Procopius, the Byzantine historian of the mid-6th century, noted that there was an ongoing exodus of Saxons from Britain to the continent during his lifetime. Something (or someone) caused this to happen, almost certainly by making successful war upon the hitherto triumphant Anglo-Saxons. It goes without saying that successful warfare is impossible without good leadership. So such an achievement must be attributed to a otherwise unknown British leader.
Why would not that leader be the basis for the later stories and legends of “Arthur”?
That there is no contemporary written record of Arthur’s life and deeds, or a reliable genealogy for his House (the Dark Ages Celts loved to keep elaborate recorded genealogies for their kings and royal houses) are both explainable and, considering the age in which he lived, not at all surprising.
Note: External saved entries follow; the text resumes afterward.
(** *** Locking *)

Lemma triple_entry {A} e get set (m : M Z queue A) (pre : agent -> Prop) err : (forall s s', core s' = core s -> pre s -> pre s') ->
  triple pre (or_fatal (on_entry e get set m)) (fun a s => pre s /\ exists q q', m q = (Ok a, q')) err.
Proof.
  intros H s Hs. unfold or_fatal, cbind, on_entry. destruct (a_sockets s !! e) as [ent|]; [|done].
  destruct (m (get ent)) as [[a|rc| |] q] eqn:E; try done. split; [eapply H; [|exact Hs]; done|eauto].
Qed.
Lemma output_noerr {A} e (m : M Z queue A) (pre : agent -> Prop) err : (forall s s', core s' = core s -> pre s -> pre s') ->
  triple pre (output e m) (fun _ => pre) err.
Proof. intros H. eapply triple_post; [now apply triple_entry|]. now intros a s [? _]. Qed.
Lemma get_cstring_checked q p q' : get_cstring q = (Ok p, q') -> cstring_check p = None.
Proof.
  unfold get_cstring, q_read_string. intros (s & q1 & _ & H)%cbind_inv. apply cbind_inv in H as (u & q2 & E & H).
  apply cbind_inv in H as (u' & q3 & _ & [= <- _]). now destruct (cstring_check s).
Qed.

(** The PIN is in memory, and the interval is about to be set. *)
Definition stored (s : agent) : Prop :=
  exists b, s_txnopen (a_session s) = b /\ token_in b (a_session s) /\ P (PinStore (p_mem (a_pin s)) (p_len (a_pin s)) card_probe_interval_pin).
Lemma store_inv passwd err : cstring_check passwd = None -> valid_pin (c_str passwd) = true ->
  triple synced (store_pin passwd) (fun _ => stored) err.
Proof.
  intros Hc Hv. apply triple_synced. intros b s (Ha & Ht & Hp). unfold store_pin, cbind, cget. fold (cleared (a_pin s)).
  destruct (Z.ltb_spec (zlen (cleared (a_pin s))) (zlen passwd + 1)); [done|]. exists b. split_and!; [done|done|]. now apply Hstore.
Qed.

Lemma lock_inv e lock : triple synced (process_lock_agent fuel env e lock) (fun _ => synced) synced.
Proof.
  unfold process_lock_agent. eapply triple_bind; [apply triple_entry, synced_core|]. intros passwd. cbn beta.
  apply (triple_pre (fun s => cstring_check passwd = None /\ synced s)); [|intros s (Hs & q & q' & E); split; [eapply get_cstring_checked, E|done]].
  apply triple_pure. intros Hc. destruct lock.
  - tbind (fun _ : unit => synced); [|apply synced_keep; unfold send_status; auto with keeps].
    apply triple_synced. intros b. eapply triple_post; [apply drop_inv|]. intros ? s. apply is_synced.
  - tbind (fun _ s => valid_pin (c_str passwd) = true /\ synced s); [intros s Hs; now destruct (valid_pin _)|]. apply triple_pure. intros Hv.
    tbind (fun _ : unit => inv true true); [apply open_synced|].
    tbind (fun _ : option errf_t * Z => inv true true) as [[err|] retries]; [apply verify_selk_inv| |].
    + tbind (fun _ : unit => inv false false); [apply close_forced|].
      eapply triple_weaken; [apply wrap_inv|..]; [intros s H; exact H|intros ? s; apply is_synced|intros s; apply is_synced].
    + tkeep synced close_inv. tbind (fun _ : unit => stored); [now apply store_inv|].
      tbind (fun _ : unit => stored).
      { apply output_noerr. intros s s' [= E1 E2] (b & H). exists b. now rewrite E1, E2. }
      apply triple_modify. intros s (b & Ha & Ht & Hp). now exists b.
Qed.

(** *** Messages, connections and the loop *)

Lemma dispatch_inv e type : triple synced (dispatch fuel env e type) (fun _ => synced) synced.
Proof.
  unfold dispatch. repeat case_match; [apply lock_inv|apply sign_inv|apply identities_inv| |apply extension_inv|apply triple_fail].
  tbind (fun _ : unit => synced); [|apply synced_keep; unfold send_status; auto with keeps].
  apply triple_synced. intros b. eapply triple_post; [apply drop_inv|]. intros ? s. apply is_synced.
Qed.
Lemma entry_inv {A} e get set (m : M Z queue A) err : triple synced (on_entry e get set m) (fun _ => synced) err.
Proof.
  intros s Hs. unfold on_entry. destruct (a_sockets s !! e) as [ent|]; [|done].
  destruct (m (get ent)) as [[a|rc| |] q]; try done; (eapply synced_core; [|exact Hs]; done).
Qed.
Lemma fatal_inv {A} e get set (m : M Z queue A) err : triple synced (or_fatal (on_entry e get set m)) (fun _ => synced) err.
Proof. unfold or_fatal. tkeep synced entry_inv. case_match; [done|now apply triple_ret]. Qed.
Lemma message_inv e err : triple synced (process_message fuel env e) (fun _ => synced) err.
Proof.
  unfold process_message. apply triple_get. intros s _. destruct (_ !! _) as [ent|]; [|done]. cbv zeta.
  do 3 (destruct (_ <? _); [now apply triple_ret|]). tkeep synced fatal_inv.
  tkeep synced entry_inv. tbind (fun _ : Z + Z => synced) as r.
  { case_match; [now apply triple_ret|apply entry_inv]. }
  destruct r as [rc|type]; [case_match; [now apply triple_ret|done]|].
  tbind (fun _ : Z => synced); [apply triple_ask, synced_core|]. tbind (fun _ : unit => synced); [apply modify_core; [apply synced_core|done]|].
  tbind (fun _ : unit => synced); [|now apply triple_ret]. eapply triple_catch; [apply dispatch_inv|]. intros e0.
  tkeep synced fatal_inv. apply output_noerr, synced_core.
Qed.

Lemma new_socket_inv type fd err : triple synced (new_socket type fd) (fun _ => synced) err.
Proof. intros s Hs. unfold new_socket, cbind, cget. destruct (list_find _ _) as [[i ?]|]; (eapply synced_core; [|exact Hs]; done). Qed.
Lemma event_inv p err : triple synced (after_event fuel env p) (fun _ => synced) err.
Proof.
  unfold after_event. apply triple_get. intros s _. destruct (list_find _ _) as [[i ent]|]; [|now apply triple_ret]. cbv zeta.
  assert (Hstep : forall (w : bool) (m : Ag bool), triple synced m (fun _ => synced) err ->
    triple synced (if w then let! ok := m in (if ok : bool then cret true else close_socket i ;! cret false) else cret true) (fun _ => synced) err).
  { intros w m Hm. destruct w; [|now apply triple_ret]. tbind (fun _ : bool => synced) as ok; [exact Hm|]. destruct ok; [now apply triple_ret|].
    tbind (fun _ : unit => synced); [apply modify_core; [apply synced_core|done]|now apply triple_ret]. }
  assert (Hr : triple synced (handle_conn_read fuel env i (pfd_read p)) (fun _ => synced) err).
  { unfold handle_conn_read. destruct (pfd_read p); try now apply triple_ret. tkeep synced fatal_inv. tkeep synced message_inv. now apply triple_ret. }
  assert (Hw : triple synced (handle_conn_write i (pfd_write p)) (fun _ => synced) err).
  { unfold handle_conn_write. apply triple_get. intros s' _. destruct (_ !! _); [|done]. destruct (_ =? _); [now apply triple_ret|].
    destruct (pfd_write p); try now apply triple_ret. tkeep synced fatal_inv. now apply triple_ret. }
  assert (Ha : triple synced (handle_socket_read env (pfd_accept p)) (fun _ => synced) err).
  { unfold handle_socket_read. destruct (pfd_accept p); [|now apply triple_ret]. destruct (_ && _); [now apply triple_ret|].
    tkeep synced new_socket_inv. now apply triple_ret. }
  destruct (e_type ent); [|tbind (fun _ : bool => synced); [now apply Hstep|now apply triple_ret]|].
  all: tbind (fun _ : bool => synced) as ok; [now apply Hstep|]; destruct ok; [|now apply triple_ret];
    (tbind (fun _ : bool => synced); [now apply Hstep|now apply triple_ret]).
Qed.
Lemma poll_inv pfd err : triple synced (after_poll fuel env pfd) (fun _ => synced) err.
Proof. induction pfd as [|p pfd IH]; cbn [after_poll]; [now apply triple_ret|]. tkeep synced event_inv. exact IH. Qed.

Lemma expire_inv now err : triple synced (expire env now) (fun _ => synced) err.
Proof.
  apply triple_synced. intros b. unfold expire. apply triple_get. intros s (-> & _ & _). destruct b; cbn [andb].
  - destruct (_ <=? _); [apply close_synced|apply triple_ret; intros s'; apply is_synced].
  - apply triple_ret. intros s'. apply is_synced.
Qed.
There is an equal dearth of record for other, generally accepted contemporaneous historic figures, such as Cerdic, founder of the West Saxon Kingdom; or Æsc/Oisc Hengistson, from whom the later kings of Kent (the Oiscingas ) traced their descent. Even less is known about Ælle, the chief enemy of the southern Britons at this time and reputedly the first Anglo-Saxon leader to earn the title of “Bretwalda”. Yet few British historians challenges his or their existence as vehemently as they do Arthur’s. Only Arthur is dismissed out of hand as fiction.
The sole near-contemporary chronicler of Britain in this age was the monk, St. Gildas. As I explained in earlier installments of this series, the Welsh monastic sources indicate a very personal family animus towards Arthur held by Gildas. So Gildas’ failure to mention Arthur by name should not be grounds to dismiss his existence as fable. One must look between the lines of Gildas, often filling in the gaps with knowledge gleaned from later sources (many of which may have had access to more contemporary accounts now lost), from the pertinent archaeology, and from educated conjecture.
Gildas the Monk, whose De Excidio et Conquestu Britanniae recounts the history of the Britons before and during the coming of the Anglo-Saxons, fails to mention Arthur; much less name him as leader of the British forces against the Anglo-Saxon invaders. But Gildas had personal reasons to deliberately omit references to Arthur; as the latter is said to have executed his brother and may have defeated his father, Caw in battle. One of his biographers says Gildas destroyed monastic records of Arthur.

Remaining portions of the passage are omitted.